**ASSIGNED TASK**
Search the records below for the word "pose". Copy each line where it occurs.

**RECORDS SHOWN**
Lemma move_conserves id to s : host_wf s → conserves s (with_queue (move_queued id to (qh_queue s)).1 s).
Proof.
  intros Hw. pose proof (move_refines _ _ id to (hw_rep _ Hw)) as [Hr _].
  eapply conserves_queue; [done|exact Hr|by rewrite move_perm|].
  intros i. apply gated_subset. intros m Hm _. by rewrite move_perm.
Qed.

Lemma find_row_gate id s m g :
  host_wf s → find_row id s = Some m → qm_delivery_gate m = Some g → gate_ok g.
Proof.
  intros Hw Hf Hg. unfold find_row in Hf. apply find_some in Hf as [Hin _].
  apply list_elem_of_In, list_elem_of_lookup in Hin as (i & Hi).
  destruct (Forall2_lookup_r _ _ _ _ _ (hw_rep _ Hw) Hi) as (r & _ & (mm & _ & _ & _ & Hwf)).
  by apply (qw_gate _ Hwf).
Qed.

Lemma steer_conserves id defers s :
  host_wf s → qh_sending s = None → conserves s (steer_queued_now id defers s).
Proof.
  intros Hw Hn. unfold steer_queued_now.
  destruct (find_row id s) as [c|]; [|by apply conserves_refl].
  destruct (_ || _); [by apply conserves_refl|].
  destruct (take_queued id (qh_queue s)) as [q [m|]] eqn:Et; [|by eapply take_none_conserves].
  destruct defers; [|by eapply start_sending_conserves].
  pose proof (take_effect id s Hw) as He. rewrite Et in He. destruct He as (rest & Hr & Hp & Hwf & Hg & _).
  destruct (steer_slot (qm_id m) q (qh_steered s)) as [slot steered].
  unfold insert_queued. rewrite (queued_ok_wf _ Hwf). cbn [result_bind].
  apply (conserves_intro _ _ (insert_at (slot `min` length q) m rest)); [done| |apply Hw| |done|].
  - by apply rep_insert.
  - unfold bodies, messages, sending_message. cbn [qh_sending qh_sent].
    by rewrite insert_at_perm, Hp.
  - intros i. apply gated_subset. intros m' Hm' _. by rewrite insert_at_perm, <- Hp.
Qed.

Section Steps.
Variable text_hash : string → string.

Lemma acquire_conserves id owner instance now lease item s :
  host_wf s → is_i64 now → conserves s (acquire text_hash id owner instance now lease item s).1.
Proof.
  intros Hw Hn. unfold acquire.
  pose proof (set_gate_conserves id (Editing lease owner instance now
    (wrap_i64 (now + QUEUE_EDIT_LEASE_MS)) (text_hash (qm_text item))) s Hw) as H.
  destruct (set_gate _ _ s) as [s' b]. destruct b; apply H; split; try done; apply wrap_i64_range.
Qed.

Lemma begin_conserves id owner instance now lease s :
  host_wf s → is_i64 now →
  conserves s (begin_queued_message_edit text_hash id owner instance now lease s).1.
Proof.
  intros Hw Hn. unfold begin_queued_message_edit.
  repeat case_match; solve [by apply conserves_refl | by apply acquire_conserves].
Qed.
(* ===== verification/Agent.v ===== *)
(** * Agent: the normalized event stream of a harness

    The event and tool-call types of crates/proto/src/agent.rs that the
    transcript fold consumes, with the derivations defined on them. *)

From S2P Require Import Prelude Text Json Entities.

Inductive TodoStatus := TodoPending | TodoInProgress | TodoCompleted.

#[export] Instance TodoStatus_eq_dec : EqDecision TodoStatus.
Proof. solve_decision. Defined.

Definition todo_status_parse (raw : string) : TodoStatus :=
  if existsb (String.eqb raw) ["completed"; "complete"; "done"] then TodoCompleted
  else if existsb (String.eqb raw) ["in_progress"; "inProgress"; "in-progress"; "active"]
  then TodoInProgress
  else TodoPending.

Record TodoItem := mkTodo { td_text : string; td_done : bool; td_status : option TodoStatus }.

#[export] Instance TodoItem_eq_dec : EqDecision TodoItem.
Proof. solve_decision. Defined.

Definition todo_new (text : string) (status : TodoStatus) : TodoItem :=
  mkTodo text (bool_decide (status = TodoCompleted))
    (if bool_decide (status = TodoInProgress) then Some status else None).

Definition todo_status (t : TodoItem) : TodoStatus :=
  if td_done t then TodoCompleted else default TodoPending (td_status t).

(** Building an item from a status and reading it back is the identity. *)
Lemma todo_status_new text status : todo_status (todo_new text status) = status.
Proof. by destruct status. Qed.

Inductive ToolCall :=
  | Exec (command : string)
  | ReadFile (path : string)
  | WriteFile (path : string) (content : option string)
  | EditFile (path : string) (old_string new_string : option string)
  | ApplyPatch (path : option string)
  | Search (pattern : string) (path : option string)
  | Glob (pattern : string)
  | WebFetch (url : string) (prompt : option string)
  | WebSearch (query : string)
  | Todo (items : list TodoItem)
  | Mcp (server tool : string) (input : option Value)
  | Unknown (name : string) (input : option Value).

#[export] Instance ToolCall_eq_dec : EqDecision ToolCall.
Proof. solve_decision. Defined.

Definition is_subagent_spawn (c : ToolCall) : bool :=
  match c with
  | Unknown name _ | Mcp _ name _ => String.eqb name "Agent" || String.prefix "Agent: " name
  | _ => false
  end.

Definition call_input (c : ToolCall) : option Value :=
  match c with Unknown _ input | Mcp _ _ input => input | _ => None end.

(** [Value::get] by key. *)
Definition value_get (v : Value) (k : string) : option Value :=
  match v with Object m => obj_get m k | _ => None end.

Definition SUBAGENT_MODEL_KEYS : list string := ["model"; "modelId"; "model_id"; "subagent_model"].
Definition SUBAGENT_INPUT_KEEP : list string :=
  ["model"; "modelId"; "model_id"; "subagent_model"; "subagent_type"].

Definition subagent_model (c : ToolCall) : option string :=
  if is_subagent_spawn c then
    input ← call_input c;
    model ← head (omap (λ key, value_get input key ≫= as_str) SUBAGENT_MODEL_KEYS);
    if bool_decide (trim model = "") then None else Some (trim model)
  else None.

Record SlashCommand := mkSlash {
  sl_name : string;
  sl_description : string;
  sl_input_hint : option string
}.

Record ToolDiff := mkDiff { df_path : string; df_old_text : option string; df_new_text : string }.

#[export] Instance ToolDiff_eq_dec : EqDecision ToolDiff.
Proof. solve_decision. Defined.

Record UserInputQuestion := mkQuestion {
  uq_id : string;
  uq_header : string;
  uq_question : string;
  uq_options : list string;
  uq_multi_select : bool;
  uq_prefill : option string;
  uq_multiline : bool
}.

#[export] Instance UserInputQuestion_eq_dec : EqDecision UserInputQuestion.
Proof. solve_decision. Defined.

Inductive DoneStatus := DoneCompleted | DoneInterrupted | DoneErrored.

Inductive AgentEvent :=
  | SessionStarted (harness : HarnessId) (model : string) (tools : list string) (cwd : string)
      (session_id assistant_message_id : string)
  | TextDelta (text : string)
  | GeneratedImage (id path name mime_type : string)
  | ReasoningDelta (text : string)
  | AssistantMessageCompleted (assistant_message_id : string)
  | EvToolCall (id : string) (call : ToolCall)
  | EvToolResult (id : string) (is_error : bool) (output : option string) (diff : option ToolDiff)
  | ContextUsage (tokens window : option Z)
  | Usage (input_tokens output_tokens : Z)
  | AvailableCommands (commands : list SlashCommand)
  | EvError (message : string)
  | InputRequested (request_id : string) (questions : list UserInputQuestion)
  | InputResolved (request_id : string)
  | Steered (assistant_message_id next_assistant_message_id : option string)
  | Done (status : DoneStatus) (result error session_id : option string)
  | UserMessage (text : string)
  | Subagent (parent_tool_use_id : string) (event : AgentEvent).
(* ===== verification/Frames.v ===== *)
(** * Frames: the binary frames of the chat socket and of the device relay

    Models the codec of crates/sync/src/chat_frames.rs
    ([type][header length, u32 LE][header JSON][payload]) and the one of
    crates/rpc/src/device_room.rs (uleb128 header length, header JSON, payload).
    A [Vec<u8>] is a list of bytes.  The JSON text of a header is serde_json's:
    [to_vec] and [from_slice] are parameters. *)

From S2P Require Import Prelude Text Json.

Abbreviation byte := Byte.byte.
Abbreviation bytes := (list Byte.byte).

#[export] Instance byte_eq_dec : EqDecision byte := Byte.byte_eq_dec.

(** ** Bytes *)

(** [n as u8] *)
Definition byte_of_Z (n : Z) : byte := default Byte.x00 (Byte.of_N (Z.to_N (n mod 256))).
Definition Z_of_byte (b : byte) : Z := Z.of_N (Byte.to_N b).

Lemma Z_of_byte_range b : 0 ≤ Z_of_byte b < 256.
Proof. unfold Z_of_byte. pose proof (Byte.to_N_bounded b). lia. Qed.

Lemma Z_of_byte_of_Z n : Z_of_byte (byte_of_Z n) = n mod 256.
Proof.
  unfold Z_of_byte, byte_of_Z. pose proof (Z.mod_pos_bound n 256 ltac:(lia)).
  destruct (Byte.of_N (Z.to_N (n mod 256))) as [b|] eqn:E; simpl.
  - apply Byte.to_of_N in E. rewrite E. lia.
  - apply Byte.of_N_None_iff in E. lia.
Qed.

Lemma byte_of_Z_of_byte b : byte_of_Z (Z_of_byte b) = b.
Proof.
  unfold byte_of_Z. pose proof (Z_of_byte_range b). rewrite Z.mod_small by lia.
  unfold Z_of_byte. rewrite N2Z.id, Byte.of_to_N. done.
Qed.

Lemma byte_eq_Z b n : Z_of_byte b = n mod 256 → b = byte_of_Z n.
Proof.
  intros H. rewrite <- (byte_of_Z_of_byte b), H. unfold byte_of_Z. by rewrite Zmod_mod.
Qed.

Definition blen (l : bytes) : Z := Z.of_nat (length l).

Lemma blen_nonneg l : 0 ≤ blen l.
Proof. unfold blen. lia. Qed.
Lemma blen_cons b l : blen (b :: l) = 1 + blen l.
Proof. unfold blen. cbn [length]. lia. Qed.
Lemma blen_app l1 l2 : blen (l1 ++ l2) = blen l1 + blen l2.
Proof. unfold blen. rewrite length_app. lia. Qed.

(** [u32::to_le_bytes] and [u32::from_le_bytes] *)
Definition to_le_bytes (n : Z) : bytes :=
  [byte_of_Z n; byte_of_Z (Z.shiftr n 8); byte_of_Z (Z.shiftr n 16); byte_of_Z (Z.shiftr n 24)].
Definition from_le_bytes (a b c d : byte) : Z :=
  Z_of_byte a + Z.shiftl (Z_of_byte b) 8 + Z.shiftl (Z_of_byte c) 16 + Z.shiftl (Z_of_byte d) 24.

**TASK RESULT**
  intros Hw. pose proof (move_refines _ _ id to (hw_rep _ Hw)) as [Hr _].
  pose proof (take_effect id s Hw) as He. rewrite Et in He. destruct He as (rest & Hr & Hp & Hwf & Hg & _).
  pose proof (set_gate_conserves id (Editing lease owner instance now
Proof. unfold Z_of_byte. pose proof (Byte.to_N_bounded b). lia. Qed.
  unfold Z_of_byte, byte_of_Z. pose proof (Z.mod_pos_bound n 256 ltac:(lia)).
  unfold byte_of_Z. pose proof (Z_of_byte_range b). rewrite Z.mod_small by lia.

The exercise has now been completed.